Treatments for Behcet's uveitis are currently limited to corticosteroids and off-label use of immunosuppressive chemotherapeutic drugs, which have significant side effects when used for long.
Why Xoma 052?
XOMA 052 is a Human Engineered IgG2 antibody with a half-life of 22 days. It has an ultra high binding affinity for IL-1? - a pro-inflammatory cytokine believed to be a leading cause of inflammation. By binding IL-1?, XOMA 052 modulates the activation of the IL-1 receptor, thus interferes with the cellular signaling that instigate the inflammatory responses. Based on its combined pharmacokinetic and binding properties, XOMA 052 may provide dosing of once per one month or longer. This is an important advantage over other drugs that target IL-1. Anakinra, for example, requires daily injections that frequently involve mild but painful injection site reactions.
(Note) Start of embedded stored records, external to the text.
(* ===== verification/RustStd.v ===== *)
(** * The parts of Rust's language and standard library the sources use

    Machine integers ([checked_add] at its width), byte predicates of [u8],
    UTF-8 decoding ([str::chars], [to_string_lossy]), [Path::components] and
    [Path::starts_with], [HashMap<K, HashSet<V>>] used as an index, and
    [BinaryHeap<Reverse<(i64, String)>>] as a priority queue. *)
From stdpp Require Import prelude gmap strings sorting.
From S2P Require Import Prelude.

(** ** Integers *)

Definition i64_min : Z := -9223372036854775808.
Definition i64_max : Z := 9223372036854775807.
Definition u64_max : Z := 18446744073709551615.
Definition u32_max : Z := 4294967295.

Definition in_i64 (z : Z) : Prop := (i64_min ≤ z ≤ i64_max)%Z.
Definition in_u64 (z : Z) : Prop := (0 ≤ z ≤ u64_max)%Z.
Definition in_u32 (z : Z) : Prop := (0 ≤ z ≤ u32_max)%Z.

Definition checked (lo hi z : Z) : option Z :=
  if ((lo <=? z) && (z <=? hi))%Z then Some z else None.

Definition checked_add_i64 (a b : Z) : option Z := checked i64_min i64_max (a + b).
Definition checked_sub_i64 (a b : Z) : option Z := checked i64_min i64_max (a - b).
Definition checked_add_u64 (a b : Z) : option Z := checked 0 u64_max (a + b).
Definition checked_add_u32 (a b : Z) : option Z := checked 0 u32_max (a + b).

Lemma checked_Some lo hi z z' :
  checked lo hi z = Some z' ↔ z' = z ∧ (lo ≤ z ≤ hi)%Z.
Proof.
  unfold checked. destruct (_ && _) eqn:H.
  - rewrite andb_true_iff, !Z.leb_le in H.
    split; [intros [= <-]; done|by intros [-> _]].
  - rewrite andb_false_iff, !Z.leb_gt in H. split; [done|lia].
Qed.

Lemma checked_None lo hi z : checked lo hi z = None ↔ ¬ (lo ≤ z ≤ hi)%Z.
Proof.
  rewrite eq_None_not_Some. split.
  - intros H Hz. apply H. exists z. by apply checked_Some.
  - intros H [z' [-> ?]%checked_Some]. done.
Qed.

Lemma checked_add_value a b z : checked_add_i64 a b = Some z → z = (a + b)%Z.
Proof. by intros [-> _]%checked_Some. Qed.

(** ** Bytes and characters *)

(** The bytes of a [str]. *)
Definition as_bytes (s : string) : list Z :=
  (λ a, Z.of_N (Ascii.N_of_ascii a)) <$> Stdlib.Strings.String.list_ascii_of_string s.

(** [str::len]: the number of bytes. *)
Definition str_len (s : string) : nat := String.length s.

Definition is_ascii_digit (b : Z) : bool := ((48 <=? b) && (b <=? 57))%Z.
Definition is_ascii_lowercase (b : Z) : bool := ((97 <=? b) && (b <=? 122))%Z.
Definition is_ascii_uppercase (b : Z) : bool := ((65 <=? b) && (b <=? 90))%Z.
Definition is_ascii_alphanumeric (b : Z) : bool :=
  is_ascii_digit b || is_ascii_lowercase b || is_ascii_uppercase b.
Definition to_ascii_lowercase (b : Z) : Z :=
  if is_ascii_uppercase b then (b + 32)%Z else b.

(** One step of UTF-8 decoding: a scalar value with the bytes it takes, or the
    length of the longest prefix of an encoding that the ill-formed bytes hold. *)
Inductive Utf8Step := Scalar (c : Z) (len : nat) | Malformed (len : nat).

Definition in_range (lo hi b : Z) : bool := ((lo <=? b) && (b <=? hi))%Z.

(** The range of the second byte after the lead byte of a three or four byte
    sequence. *)
Definition second_byte_range (b0 : Z) : Z * Z :=
  if (b0 =? 224)%Z then (160, 191)%Z
  else if (b0 =? 237)%Z then (128, 159)%Z
  else if (b0 =? 240)%Z then (144, 191)%Z
  else if (b0 =? 244)%Z then (128, 143)%Z
  else (128, 191)%Z.

Definition utf8_step (b0 : Z) (rest : list Z) : Utf8Step :=
  let cont b := in_range 128 191 b in
  let low b := Z.land b 63 in
  if (b0 <? 128)%Z then Scalar b0 1
  else if in_range 194 223 b0 then
    match rest with
    | b1 :: _ =>
        if cont b1 then Scalar (Z.lor (Z.shiftl (Z.land b0 31) 6) (low b1)) 2
        else Malformed 1
    | [] => Malformed 1
    end
  else if in_range 224 239 b0 then
    let '(lo, hi) := second_byte_range b0 in
    match rest with
    | b1 :: rest =>
        if in_range lo hi b1 then
          match rest with
          | b2 :: _ =>
              if cont b2 then
                Scalar (Z.lor (Z.shiftl (Z.land b0 15) 12)
                          (Z.lor (Z.shiftl (low b1) 6) (low b2))) 3
              else Malformed 2
          | [] => Malformed 2
          end
        else Malformed 1
    | [] => Malformed 1
    end
  else if in_range 240 244 b0 then
    let '(lo, hi) := second_byte_range b0 in
    match rest with
    | b1 :: rest =>
        if in_range lo hi b1 then
          match rest with
          | b2 :: rest =>
              if cont b2 then
                match rest with
                | b3 :: _ =>
                    if cont b3 then
                      Scalar (Z.lor (Z.shiftl (Z.land b0 7) 18)
                                (Z.lor (Z.shiftl (low b1) 12)
                                   (Z.lor (Z.shiftl (low b2) 6) (low b3)))) 4
                    else Malformed 3
                | [] => Malformed 3
                end
              else Malformed 2
          | [] => Malformed 2
          end
        else Malformed 1
    | [] => Malformed 1
    end
  else Malformed 1.

(** Every step with the bytes it takes. A step takes at least one byte, so the
    number of bytes is enough fuel. *)
Fixpoint utf8_chunks (fuel : nat) (bytes : list Z) : list (Utf8Step * list Z) :=
  match fuel, bytes with
  | S fuel, b0 :: rest =>
      let step := utf8_step b0 rest in
      let len := match step with Scalar _ n => n | Malformed n => n end in
      (step, take len bytes) :: utf8_chunks fuel (drop (len - 1) rest)
  | _, _ => []
  end.

Definition utf8_decode (s : string) : list (Utf8Step * list Z) :=
  let bytes := as_bytes s in utf8_chunks (length bytes) bytes.

(** [str::chars] as code points. A [str] is well-formed UTF-8, so the ill-formed
    steps do not occur on it; they only count for [to_string_lossy]. *)
Definition chars (s : string) : list Z :=
  omap (λ chunk, match chunk.1 with Scalar c _ => Some c | Malformed _ => None end)
    (utf8_decode s).

Definition string_of_bytes (bytes : list Z) : string :=
  Stdlib.Strings.String.string_of_list_ascii
    ((λ b, Ascii.ascii_of_N (Z.to_N b)) <$> bytes).

(** [Path::to_string_lossy]: each ill-formed piece becomes U+FFFD. *)
Definition to_string_lossy (s : string) : string :=
  string_of_bytes (mjoin ((λ chunk, match chunk.1 with
    | Scalar _ _ => chunk.2
    | Malformed _ => [239; 191; 189]%Z
    end) <$> utf8_decode s)).

(** Well-formed UTF-8. *)
Definition utf8_valid (s : string) : bool :=
  forallb (λ chunk, match chunk.1 with Scalar _ _ => true | Malformed _ => false end)
    (utf8_decode s).

(** [char::is_control]: the general category Cc. *)
Definition is_control (c : Z) : bool := in_range 0 31 c || in_range 127 159 c.

(** *** Bytes of strings *)

Definition byte_range (b : Z) : Prop := (0 ≤ b < 256)%Z.
Definition ascii_range (b : Z) : Prop := (0 ≤ b < 128)%Z.

Lemma as_bytes_inj s1 s2 : as_bytes s1 = as_bytes s2 → s1 = s2.
Proof.
  intros Heq. rewrite <-(String.string_of_list_ascii_of_string s1), <-(String.string_of_list_ascii_of_string s2).
  f_equal. eapply (list_fmap_eq_inj _ _ _ _ Heq). Unshelve.
  intros a1 a2 Ha. apply N2Z.inj in Ha. rewrite <-(Ascii.ascii_N_embedding a1), Ha. apply Ascii.ascii_N_embedding.
Qed.

Lemma as_bytes_app s1 s2 : as_bytes (s1 +:+ s2) = as_bytes s1 ++ as_bytes s2.
Proof.
  unfold as_bytes. rewrite <-fmap_app. f_equal.
  induction s1 as [|a s1 IH]; simpl; [done|]. by f_equal.
Qed.

Lemma length_as_bytes s : length (as_bytes s) = str_len s.
Proof. unfold as_bytes, str_len. rewrite length_fmap. induction s; simpl; by f_equal. Qed.

Lemma as_bytes_string_of_bytes l : Forall byte_range l → as_bytes (string_of_bytes l) = l.
Proof.
  intros Hl. unfold as_bytes, string_of_bytes.
  rewrite String.list_ascii_of_string_of_list_ascii. rewrite <-list_fmap_compose.
  induction Hl as [|b l Hb _ IH]; simpl; [done|]. f_equal; [|done].
  rewrite Ascii.N_ascii_embedding; unfold byte_range in *; lia.
Qed.

Lemma as_bytes_range s : Forall byte_range (as_bytes s).
Proof.
  unfold as_bytes. apply Forall_fmap, Forall_true. intros c. unfold byte_range. cbn.
  pose proof (Ascii.N_ascii_bounded c). lia.
Qed.

Lemma ascii_is_byte l : Forall ascii_range l → Forall byte_range l.
Proof. intros Hl. eapply Forall_impl; [exact Hl|]. unfold ascii_range, byte_range. lia. Qed.

(** An ASCII string is its own decoding. *)
Lemma chars_ascii s : Forall ascii_range (as_bytes s) → chars s = as_bytes s.
Proof.
  unfold chars, utf8_decode. induction 1 as [|b l Hb _ IH]; simpl; [done|].
  unfold utf8_step. destruct (Z.ltb_spec b 128); [|unfold ascii_range in *; lia].
  simpl. f_equal. exact IH.
Qed.

(** ** Paths *)

Inductive Component := RootDir | CurDir | ParentDir | Normal (s : string).

#[global] Instance Component_eq_dec : EqDecision Component.
Proof. solve_decision. Defined.

Definition slash : Ascii.ascii := Ascii.ascii_of_nat 47.

Fixpoint split_slash (cur : string) (s : string) : list string :=
  match s with
  | EmptyString => [cur]
  | String a s =>
      if Ascii.eqb a slash then cur :: split_slash "" s
      else split_slash (cur +:+ String a "") s
  end.

Definition normal_component (s : string) : Component :=
  if String.eqb s ".." then ParentDir else Normal s.

(** [Path::components]: repeated separators and inner [.] disappear; a leading
    [.] of a relative path is kept. *)
Definition components (p : string) : list Component :=
  let rooted := match p with String a _ => Ascii.eqb a slash | _ => false end in
  let pieces := filter (λ s, s ≠ "") (split_slash "" p) in
  let inner := λ l, normal_component <$> filter (λ s, s ≠ ".") l in
  if rooted then RootDir :: inner pieces
  else match pieces with
       | s :: l => if String.eqb s "." then CurDir :: inner l else inner pieces
       | [] => []
       end.

(** [Path::starts_with]: whole components, not characters. *)
Definition path_starts_with (p base : string) : bool :=
  bool_decide (components base `prefix_of` components p).

(** ** An index [HashMap<K, HashSet<V>>] *)

Section index.
Context `{Countable K} `{Countable V}.
Implicit Types m : gmap K (gset V).

(** [m.entry(k).or_default().insert(v)] *)
Definition idx_insert (k : K) (v : V) m : gmap K (gset V) :=
  <[k := {[ v ]} ∪ default ∅ (m !! k)]> m.

(** Remove [v] under [k], and the entry when it becomes empty. *)
Definition idx_remove (k : K) (v : V) m : gmap K (gset V) :=
  match m !! k with
  | None => m
  | Some s =>
      let s' := s ∖ {[ v ]} in
      if decide (s' = ∅) then delete k m else <[k := s']> m
  end.

Definition idx_mem (k : K) (v : V) m : Prop := v ∈ default ∅ (m !! k).

(** No key is kept for an empty set. *)
Definition idx_tight m : Prop := ∀ k s, m !! k = Some s → s ≠ ∅.

Lemma idx_mem_empty k v : ¬ idx_mem k v ∅.
Proof. unfold idx_mem. rewrite lookup_empty. set_solver. Qed.

Lemma idx_mem_insert k v k' v' m :
  idx_mem k' v' (idx_insert k v m) ↔ (k' = k ∧ v' = v) ∨ idx_mem k' v' m.
Proof.
  unfold idx_mem, idx_insert. destruct (decide (k = k')) as [<-|Hne].
  - rewrite lookup_insert_eq; simpl. set_solver.
  - rewrite lookup_insert_ne by done. naive_solver.
Qed.

Lemma idx_mem_remove k v k' v' m :
  idx_mem k' v' (idx_remove k v m) ↔ idx_mem k' v' m ∧ ¬ (k' = k ∧ v' = v).
Proof.
  unfold idx_mem, idx_remove. destruct (m !! k) as [s|] eqn:Hk.
  - destruct (decide (k = k')) as [<-|Hne].
    + rewrite Hk. case_decide as Hs.
      * rewrite lookup_delete_eq; simpl. set_solver.
      * rewrite lookup_insert_eq; simpl. set_solver.
    + case_decide; simplify_map_eq; naive_solver.
  - destruct (decide (k = k')) as [<-|Hne]; [rewrite Hk; set_solver|naive_solver].
Qed.

Lemma idx_tight_empty : idx_tight ∅.
Proof. intros k s Hk. by rewrite lookup_empty in Hk. Qed.

Lemma idx_tight_insert k v m : idx_tight m → idx_tight (idx_insert k v m).
Proof.
  intros Hm k' s. unfold idx_insert. destruct (decide (k = k')) as [<-|Hne].
  - rewrite lookup_insert_eq. intros [= <-]. set_solver.
  - rewrite lookup_insert_ne by done. apply Hm.
Qed.

Lemma idx_tight_remove k v m : idx_tight m → idx_tight (idx_remove k v m).
Proof.
  intros Hm k' s. unfold idx_remove. destruct (m !! k) as [s0|] eqn:Hk; [|apply Hm].
  case_decide.
  - intros [? ?]%lookup_delete_Some. by eapply Hm.
  - destruct (decide (k = k')) as [<-|Hne].
    + rewrite lookup_insert_eq. by intros [= <-].
    + rewrite lookup_insert_ne by done. apply Hm.
Qed.
End index.

(** ** [BinaryHeap<Reverse<(i64, String)>>] *)

(** The heap as the list of its entries in the order [pop] returns them. *)
Definition Deadline : Type := (Z * string)%type.

Definition deadline_le (a b : Deadline) : Prop :=
  (a.1 < b.1)%Z ∨ (a.1 = b.1 ∧ String.le a.2 b.2).

#[global] Instance deadline_le_dec : RelDecision deadline_le.
Proof. intros a b. unfold deadline_le. apply _. Defined.

Fixpoint heap_push (d : Deadline) (h : list Deadline) : list Deadline :=
  match h with
  | [] => [d]
  | x :: h => if decide (deadline_le d x) then d :: x :: h else x :: heap_push d h
  end.

#[global] Instance deadline_le_total : Total deadline_le.
Proof.
  intros [a s] [b t]. unfold deadline_le; simpl.
  destruct (Z.lt_trichotomy a b) as [?|[->|?]]; [lia| |lia].
  destruct (total String.le s t); naive_solver.
Qed.

#[global] Instance deadline_le_trans : Transitive deadline_le.
Proof.
  intros [a s] [b t] [c u]. unfold deadline_le; simpl.
  intros [?|[-> ?]] [?|[-> ?]]; [left; lia|left; lia|left; lia|].
  right. split; [done|]. by etrans.
Qed.

Lemma elem_of_heap_push d x h : x ∈ heap_push d h ↔ x = d ∨ x ∈ h.
Proof.
  induction h as [|y h IH]; simpl; [set_solver|].
  case_decide; rewrite !elem_of_cons, ?IH; naive_solver.
Qed.

Lemma heap_push_sorted d h :
  StronglySorted deadline_le h → StronglySorted deadline_le (heap_push d h).
Proof.
  induction 1 as [|x h Hs IH Hx]; simpl.
  { by repeat constructor. }
  case_decide as Hd.
  - constructor; [by constructor|]. constructor; [done|].
    eapply Forall_impl; [exact Hx|]. intros y Hy. by trans x.
  - constructor; [done|]. rewrite Forall_forall in Hx |- *.
    intros y [->|Hy]%elem_of_heap_push; [|by apply Hx].
    by destruct (total deadline_le d x).
Qed.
Xoma has a great technology that can breed many effective products for diseases with unmet medical needs. The scientists have done a great job, creating a technology that develops competitive products. Through these technologies, Xoma has contributed to the successful development of many important products, but for other companies. It has attracted many firms, including several large pharmaceutical companies to license Xoma’s technologies. The only problem was past inefficient managements, which committed many mistakes that devastated Xoma and its shareholders for years.
We hope that the current management would be successful this time in signing agreements favorable to Xoma. We believe it will and as a result, we see a real chance for Xoma to turn from a loser to one of the most successful biotech firms worth its scientists efforts and advanced technologies. Are we optimistic? The answer is Yes.
1. Larsen, C. M., M. Faulenbach, A. Vaag, A. Vølund, J. A. Ehses, B. Seifert, Mandrup-Poulsen, and M. Y. Donath. 2007. Interleukin-1–Receptor Antagonist in Type 2 Diabetes Mellitus. New Engl J Med 356:1517.
Disclosure: We have a position in Xoma.